▶ _Supplied entries_:

+++

(** Inversion of a successful binary-mode decode. *)
Lemma decode_binary_ok : forall m buf columns r,
  decode m buf columns true = Ok r ->
  exists rest,
    buf = x00 :: rest /\
    (Z.to_nat ((Z.of_nat (length columns) + 9) / 8) <= length rest)%nat /\
    buffer r = skipn (Z.to_nat ((Z.of_nat (length columns) + 9) / 8)) rest /\
    binary r = true /\
    decode_binary_loop m rest (buffer r) columns 0 0 [] = Ok (values r).
Proof.
  intros m buf columns r H. cbn [decode negb] in H. inv_bind.
  destruct buf as [|h rest]; [discriminate|]. cbn in E. injection E as <-.
  destruct (b2z h =? 0) eqn:Eh; cbn [negb] in H; [|discriminate].
  apply Z.eqb_eq, b2z_zero in Eh. subst h. inv_bind.
  injection H as <-. exists rest. unfold advance, slice_from in E.
  destruct (_ <? _) eqn:Hl; [discriminate|]. injection E as <-.
  apply Z.ltb_ge in Hl. repeat split; try assumption. lia.
Qed.

Lemma bit_position : forall i,
  Z.to_nat ((0 + Z.of_nat i + 2) / 8) = ((i + 2) / 8)%nat /\
  (0 + Z.of_nat i + 2) mod 8 = Z.of_nat ((i + 2) mod 8).
Proof.
  intros i. split.
  - assert (Z.of_nat ((i + 2) / 8) = (0 + Z.of_nat i + 2) / 8) as Hd
      by (rewrite Nat2Z.inj_div, Nat2Z.inj_add; reflexivity).
    rewrite <- Hd. apply Nat2Z.id.
  - rewrite Nat2Z.inj_mod, Nat2Z.inj_add. reflexivity.
Qed.

(** ** C1 *)

(** Claim C1, refuted: a length prefix whose declared-width length bytes are
    missing makes [Row::decode] panic (byteorder's [read_u16] on a short
    slice), and a column value that extends past the buffer is accepted:
    the decode returns [Ok] with a range ending past [buffer.len()]. *)
Lemma decode_truncated_counterexample :
  decode Debug [xfc] [VAR_CHAR] false = Panic /\
  decode Release [xfc] [VAR_CHAR] false = Panic /\
  decode Debug [x00; x00] [INT] true = Ok (mkRow [] [Some (mkRange 0 4)] true) /\
  decode Release [x00; x00] [INT] true = Ok (mkRow [] [Some (mkRange 0 4)] true).
Proof. repeat split; reflexivity. Qed.

(** Claim C1, as amended: [Row::decode] has no truncation error.  Its only
    error result is the ProtocolViolation of a binary row whose header byte
    is not 0x00; a length prefix whose declared-width length bytes are
    missing (or an empty slice) makes the length-encoded decoder panic. *)
Theorem decode_no_truncation_error :
  (forall m buf columns binary e,
     decode m buf columns binary = Err e ->
     binary = true /\
     exists h rest, buf = h :: rest /\ b2z h <> 0 /\ e = ProtocolViolation (b2z h)) /\
  (forall m b rest,
     (b2z b = 0xFC /\ (length rest < 2)%nat \/
      b2z b = 0xFD /\ (length rest < 3)%nat \/
      b2z b = 0xFE /\ (length rest < 8)%nat) ->
     get_lenenc m (b :: rest) = Panic) /\
  (forall m, get_lenenc m [] = Panic).
Proof.
  split; [|split].
  - intros m buf columns [|] e H; cbn [decode negb] in H.
    + inv_bind. destruct buf as [|h rest]; [discriminate|]. cbn in E. injection E as <-.
      destruct (b2z h =? 0) eqn:Eh; cbn [negb] in H.
      * inv_bind; exfalso; eauto with noerr.
      * injection H as <-. apply Z.eqb_neq in Eh. split; [reflexivity|]. eauto.
    + inv_bind; exfalso; eauto with noerr.
  - intros m b rest Hb. unfold get_lenenc. rewrite index_byte_cons0. cbn [bind].
    rewrite slice_from_cons1. cbn [bind].
    unfold read_u16, read_u24, read_u64, read_uint_le.
    destruct Hb as [[-> Hl]|[[-> Hl]|[-> Hl]]]; apply Nat.ltb_lt in Hl;
      cbn [Z.eqb Pos.eqb]; rewrite Hl; reflexivity.
  - reflexivity.
Qed.

Lemma decode_no_truncation_error_witness :
  (b2z xfc = 0xFC /\ (length (@nil byte) < 2)%nat) /\ get_lenenc Debug [xfc] = Panic.
Proof.
  split; [split; [reflexivity | simpl; lia]|].
  apply (proj1 (proj2 decode_no_truncation_error)). left. split; [reflexivity | simpl; lia].
Defined.

(** ** C2 *)

(** Claim C2, refuted: a non-null column of a wire type outside the
    resolver's table (here 246, NEWDECIMAL) reaches [unimplemented!], a
    panic, not an UnsupportedType error. *)
Lemma decode_unknown_type_counterexample :
  decode Debug [x00; x00] [OTHER 246] true = Panic /\
  decode Release [x00; x00] [OTHER 246] true = Panic.
Proof. split; reflexivity. Qed.

(** Claim C2, as amended: in binary mode (header 0x00), when some column
    [i] has a wire type outside the resolver's table and its null bit
    (bit [(i+2) % 8] of bitmap byte [(i+2) / 8]) is clear, [Row::decode]
    panics: it returns neither a row nor an error. *)
Theorem decode_unknown_type_panics : forall m rest columns i id nb,
  nth_error columns i = Some (OTHER id) ->
  nth_error rest ((i + 2) / 8) = Some nb ->
  Z.testbit (b2z nb) (Z.of_nat ((i + 2) mod 8)) = false ->
  decode m (x00 :: rest) columns true = Panic.
Proof.
  intros m rest columns i id nb Hc Hnb Hbit.
  destruct (decode m (x00 :: rest) columns true) as [r|e|] eqn:D; [| |reflexivity].
  - pose proof D as D'. apply decode_binary_ok in D' as [rest' [Hr [_ [_ [_ Hl]]]]].
    injection Hr as <-. destruct (bit_position i) as [P1 P2].
    assert (supported (OTHER id) = true) as Hs.
    { eapply decode_binary_loop_supported; [exact Hl | exact Hc | | lia | ].
      - rewrite P1. exact Hnb.
      - rewrite P2. exact Hbit. }
    discriminate Hs.
  - apply (proj1 decode_no_truncation_error) in D as [_ [h [rest' [Hr [Hh _]]]]].
    injection Hr as <- _. exfalso. apply Hh. reflexivity.
Qed.

Lemma decode_unknown_type_panics_witness :
  nth_error [INT; OTHER 246] 1 = Some (OTHER 246) /\
  nth_error [x01] ((1 + 2) / 8) = Some x01 /\
  Z.testbit (b2z x01) (Z.of_nat ((1 + 2) mod 8)) = false /\
  decode Debug [x00; x01] [INT; OTHER 246] true = Panic.
Proof.
  split; [reflexivity|]. split; [reflexivity|]. split; [reflexivity|].
  apply (decode_unknown_type_panics Debug [x01] [INT; OTHER 246] 1 246 x01);
    reflexivity.
Defined.

(** ** C3 *)

(** Claim C3, refuted: for the prefix 0xFE followed by the 8-byte length
    L = 2^64 - 1 the span 9 + L does not fit in a [usize]; the addition
    panics with overflow checks and wraps to 8 without them. *)
Lemma get_lenenc_overflow_counterexample :
  lenenc_span_spec fe_max = Some (9 + (2 ^ 64 - 1)) /\
  get_lenenc Debug fe_max = Panic /\
  get_lenenc Release fe_max = Ok 8.
Proof. repeat split; reflexivity. Qed.

(** Claim C3, as amended: for every byte slice that holds the whole
    declared length prefix, the length-encoded decoder returns the total
    span of spec 4.1 (1 for 0xFB, 1+b for b < 0xFB, 3+L, 4+L, 9+L for 0xFC,
    0xFD, 0xFE with a 2-, 3-, 8-byte little-endian L) whenever that span
    fits in a [usize] (is below 2^64). *)
Theorem get_lenenc_span : forall m buf T,
  lenenc_span_spec buf = Some T -> T < USIZE_MOD -> get_lenenc m buf = Ok T.
Proof.
  intros m [|b rest] T H HT; [discriminate|].
  unfold get_lenenc. rewrite index_byte_cons0. cbn [bind].
  pose proof (b2z_bounds b) as Hb. cbn [lenenc_span_spec] in H.
  destruct (Z.ltb_spec (b2z b) 0xFB).
  - injection H as <-.
    repeat rewrite (proj2 (Z.eqb_neq _ _)) by lia. apply usize_add_small. exact HT.
  - destruct (Z.eqb_spec (b2z b) 0xFB); [congruence|].
    rewrite slice_from_cons1. cbn [bind].
    unfold read_u16, read_u24, read_u64, read_uint_le.
    destruct (Z.eqb_spec (b2z b) 0xFC);
      [ do 2 (destruct rest as [|? rest]; [discriminate|]) |
    destruct (Z.eqb_spec (b2z b) 0xFD);
      [ do 3 (destruct rest as [|? rest]; [discriminate|]) |
    destruct (Z.eqb_spec (b2z b) 0xFE);
      [ do 8 (destruct rest as [|? rest]; [discriminate|]) | discriminate ]]];
    apply some_eq in H; subst T; cbn [length firstn le_value Nat.ltb Nat.leb bind];
    rewrite usize_add_small; try (f_equal; ring); lia.
Qed.

Lemma get_lenenc_span_witness :
  lenenc_span_spec [xfd; x01; x02; x03] = Some 197125 /\ 197125 < USIZE_MOD /\
  get_lenenc Release [xfd; x01; x02; x03] = Ok 197125.
Proof.
  split; [reflexivity|]. split; [reflexivity|].
  apply get_lenenc_span; reflexivity.
Defined.
(** [text.toLowerCase().replace(/[^a-z0-9\s]/g, '')]. *)
Definition normalizeText (text : string) : string :=
  strip (ParseDocuments.toLowerCase text).

(** Every character of [s] is one that the normalisation keeps. *)
Fixpoint all_kept (s : string) : bool :=
  match s with
  | EmptyString => true
  | String a r => kept a && all_kept r
  end.

(** The number of characters of [s] equal to [c]: [charFreq[c]] after the
    counting loop. *)
Fixpoint countChar (c : ascii) (s : string) : Z :=
  match s with
  | EmptyString => 0
  | String a r => (if Ascii.eqb a c then 1 else 0) + countChar c r
  end.

(** The number of maximal runs of characters satisfying [sep] in [s];
    [inRun] tells that the previous character satisfied it. *)
Fixpoint countRuns (sep : ascii -> bool) (s : string) (inRun : bool) : Z :=
  match s with
  | EmptyString => 0
  | String a r =>
      if sep a then (if inRun then 0 else 1) + countRuns sep r true
      else countRuns sep r false
  end.

(** [s.split(/\s+/).length]: one more than the number of runs of white
    space. *)
Definition wordPieces (s : string) : Z := 1 + countRuns is_space s false.

Definition is_sentence_mark (a : ascii) : bool :=
  (Ascii.eqb a "." || Ascii.eqb a "!" || Ascii.eqb a "?")%bool.

(** [s.split(/[.!?]+/).length]. *)
Definition sentencePieces (s : string) : Z := 1 + countRuns is_sentence_mark s false.
(** * Review orchestrator of the pull-request review action (src/index.js)

    A shallow embedding of [run], the version of it that asks for a
    structured answer and posts inline comments (the first in the file): the
    context fetch, the completion call,
    the interpretation of the model's answer (positive verdict, brace
    delimited segments, fallback comment) and the comments it submits.

    JavaScript values are an inductive type, strings are sequences of
    UTF-16 code units, the regular expression and [JSON.parse] are
    executable functions, and the effects of the action (API requests, log
    lines, the reported outcome) are threaded through a small
    state-and-exception monad whose state is the trace of events. *)

From Stdlib Require Import List ZArith NArith Bool String Ascii Lia.
Import ListNotations.

Set Warnings "-register-all".

Local Open Scope N_scope.

(** ** Strings *)

(** A JavaScript string: a sequence of 16-bit code units. *)
Definition jsstring := list N.

(** The code units of an ASCII literal. *)
Definition str (s : string) : jsstring :=
  map N_of_ascii (list_ascii_of_string s).

(** The same, with every apostrophe standing for a double quote, so that
    JSON text can be written down as a literal. *)
Definition json (s : string) : jsstring :=
  map (fun c => if c =? 39 then 34 else c) (str s).

Fixpoint jsstring_eqb (a b : jsstring) : bool :=
  match a, b with
  | [], [] => true
  | x :: a', y :: b' => (x =? y) && jsstring_eqb a' b'
  | _, _ => false
  end.

(** ** Values *)

(** A number is kept as the decimal [m * 10^e] it was written as. *)
Inductive jsval : Type :=
| JUndef
| JNull
| JBool (b : bool)
| JNum (m e : Z)
| JStr (s : jsstring)
| JArr (items : list jsval)
| JObj (fields : list (jsstring * jsval)).

Inductive type_error : Type :=
| CannotReadProperty   (* property access on undefined or null *)
| NotAFunction         (* call of a value that is not callable *)
| CannotConvert.       (* an object without a usable toString *)

(** What can be thrown.  [RequestError] is what the API clients throw; its
    message is theirs. *)
Inductive error : Type :=
| SyntaxError
| TypeError (what : type_error)
| RequestError (message : jsstring).

(** The double nearest to [m * 10^e] is zero when [m] is, or when the
    decimal is at most half the least subnormal, 2^-1075 (the tie goes to
    the even neighbour, zero). *)
Definition num_is_zero (m e : Z) : bool :=
  ((m =? 0) || ((e <? 0) && (Z.abs m * 2 ^ 1075 <=? 10 ^ (- e))))%Z.

(** ToBoolean. *)
Definition truthy (v : jsval) : bool :=
  match v with
  | JUndef | JNull => false
  | JBool b => b
  | JNum m e => negb (num_is_zero m e)
  | JStr s => match s with [] => false | _ => true end
  | JArr _ | JObj _ => true
  end.

(** [a || b] *)
Definition js_or (a b : jsval) : jsval := if truthy a then a else b.

(** Own properties of a plain object, in insertion order. *)
Fixpoint obj_get (fs : list (jsstring * jsval)) (k : jsstring) : jsval :=
  match fs with
  | [] => JUndef
  | (k', v) :: fs' => if jsstring_eqb k' k then v else obj_get fs' k
  end.

Fixpoint obj_has (fs : list (jsstring * jsval)) (k : jsstring) : bool :=
  match fs with
  | [] => false
  | (k', _) :: fs' => jsstring_eqb k' k || obj_has fs' k
  end.

Fixpoint obj_set (fs : list (jsstring * jsval)) (k : jsstring) (v : jsval)
  : list (jsstring * jsval) :=
  match fs with
  | [] => [(k, v)]
  | (k', v') :: fs' =>
      if jsstring_eqb k' k then (k', v) :: fs' else (k', v') :: obj_set fs' k v
  end.

(** [v.k] for the property names the action reads ([is_ok], [body],
    [path], [line], [commit_id], [side], [start_line], [start_side]): none
    of them is defined on a prototype, so a primitive or an array has
    none of them, and undefined and null throw. *)
Definition get_prop (v : jsval) (k : jsstring) : error + jsval :=
  match v with
  | JUndef | JNull => inl (TypeError CannotReadProperty)
  | JObj fs => inr (obj_get fs k)
  | _ => inr JUndef
  end.

(** [v.k = x] on the parsed object. *)
Definition set_prop (v : jsval) (k : jsstring) (x : jsval) : jsval :=
  match v with
  | JObj fs => JObj (obj_set fs k x)
  | _ => v
  end.

(** Whether a template literal can interpolate [v].  A plain object is
    printed by Object.prototype.toString unless it has an own [toString]
    property, which as data is not callable; an array prints its items. *)
Fixpoint stringable (v : jsval) : bool :=
  match v with
  | JObj fs => negb (obj_has fs (str "toString"))
  | JArr items => forallb stringable items
  | _ => true
  end.

(** ** The regular expression  /\{[\s\S]*?\}/g

    [scan None] looks for the next opening brace, [scan (Some a)] is inside
    a match whose code units so far are [a], reversed; the lazy star stops
    at the first closing brace.  An opening brace that is never closed
    matches nothing, and neither does anything after it. *)
Fixpoint scan (open : option jsstring) (s : jsstring) : list jsstring :=
  match s with
  | [] => []
  | c :: s' =>
      match open with
      | None => if c =? 123 then scan (Some [c]) s' else scan None s'
      | Some a =>
          if c =? 125 then rev (c :: a) :: scan None s'
          else scan (Some (c :: a)) s'
      end
  end.

(** [s.match(re)] with the global flag: null when nothing matches. *)
Definition string_match (s : jsstring) : option (list jsstring) :=
  match scan None s with
  | [] => None
  | ms => Some ms
  end.

(** ** JSON.parse *)

Inductive token : Type :=
| TLBrace | TRBrace | TLBracket | TRBracket | TColon | TComma
| TStr (s : jsstring)
| TNum (m e : Z)
| TTrue | TFalse | TNull.

Definition is_ws (c : N) : bool :=
  (c =? 32) || (c =? 9) || (c =? 10) || (c =? 13).

Definition punct (c : N) : option token :=
  if c =? 123 then Some TLBrace
  else if c =? 125 then Some TRBrace
  else if c =? 91 then Some TLBracket
  else if c =? 93 then Some TRBracket
  else if c =? 58 then Some TColon
  else if c =? 44 then Some TComma
  else None.

Definition digit_of (c : N) : option Z :=
  if (48 <=? c) && (c <=? 57) then Some (Z.of_N (c - 48)) else None.

Definition hex_of (c : N) : option N :=
  if (48 <=? c) && (c <=? 57) then Some (c - 48)
  else if (97 <=? c) && (c <=? 102) then Some (c - 87)
  else if (65 <=? c) && (c <=? 70) then Some (c - 55)
  else None.

(** Where the lexer is inside a string literal. *)
Inductive sstate : Type :=
| SNormal
| SEscape
| SHex (todo : nat) (v : N).

(** Where the lexer is inside a number. *)
Inductive nstage : Type :=
| NMinus | NZero | NInt | NDot | NFrac | NE | NESign | NExp.

Record nstate : Type := mk_nstate {
  n_stage : nstage;
  n_neg : bool;
  n_mant : Z;
  n_fdigits : Z;
  n_eneg : bool;
  n_exp : Z
}.

Definition num_start (c : N) : option nstate :=
  if c =? 45 then Some (mk_nstate NMinus true 0 0 false 0)
  else match digit_of c with
       | Some d => Some (mk_nstate (if (d =? 0)%Z then NZero else NInt)
                                   false d 0 false 0)
       | None => None
       end.

Definition is_e (c : N) : bool := (c =? 101) || (c =? 69).

Definition num_step (st : nstate) (c : N) : option nstate :=
  let '(mk_nstate stage neg m fd en ev) := st in
  match stage with
  | NMinus =>
      match digit_of c with
      | Some d => Some (mk_nstate (if (d =? 0)%Z then NZero else NInt)
                                  neg d fd en ev)
      | None => None
      end
  | NZero =>
      if c =? 46 then Some (mk_nstate NDot neg m fd en ev)
      else if is_e c then Some (mk_nstate NE neg m fd en ev)
      else None
  | NInt =>
      match digit_of c with
      | Some d => Some (mk_nstate NInt neg (10 * m + d)%Z fd en ev)
      | None =>
          if c =? 46 then Some (mk_nstate NDot neg m fd en ev)
          else if is_e c then Some (mk_nstate NE neg m fd en ev)
          else None
      end
  | NDot =>
      match digit_of c with
      | Some d => Some (mk_nstate NFrac neg (10 * m + d)%Z (fd + 1)%Z en ev)
      | None => None
      end
  | NFrac =>
      match digit_of c with
      | Some d => Some (mk_nstate NFrac neg (10 * m + d)%Z (fd + 1)%Z en ev)
      | None => if is_e c then Some (mk_nstate NE neg m fd en ev) else None
      end
  | NE =>
      if c =? 43 then Some (mk_nstate NESign neg m fd false ev)
      else if c =? 45 then Some (mk_nstate NESign neg m fd true ev)
      else match digit_of c with
           | Some d => Some (mk_nstate NExp neg m fd en d)
           | None => None
           end
  | NESign =>
      match digit_of c with
      | Some d => Some (mk_nstate NExp neg m fd en d)
      | None => None
      end
  | NExp =>
      match digit_of c with
      | Some d => Some (mk_nstate NExp neg m fd en (10 * ev + d)%Z)
      | None => None
      end
  end.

+++

Wherever the string "jsval" appears in the data above, report the whole line.

Inductive jsval : Type :=
| JArr (items : list jsval)
| JObj (fields : list (jsstring * jsval)).
Definition truthy (v : jsval) : bool :=
Definition js_or (a b : jsval) : jsval := if truthy a then a else b.
Fixpoint obj_get (fs : list (jsstring * jsval)) (k : jsstring) : jsval :=
Fixpoint obj_has (fs : list (jsstring * jsval)) (k : jsstring) : bool :=
Fixpoint obj_set (fs : list (jsstring * jsval)) (k : jsstring) (v : jsval)
  : list (jsstring * jsval) :=
Definition get_prop (v : jsval) (k : jsstring) : error + jsval :=
Definition set_prop (v : jsval) (k : jsstring) (x : jsval) : jsval :=
Fixpoint stringable (v : jsval) : bool :=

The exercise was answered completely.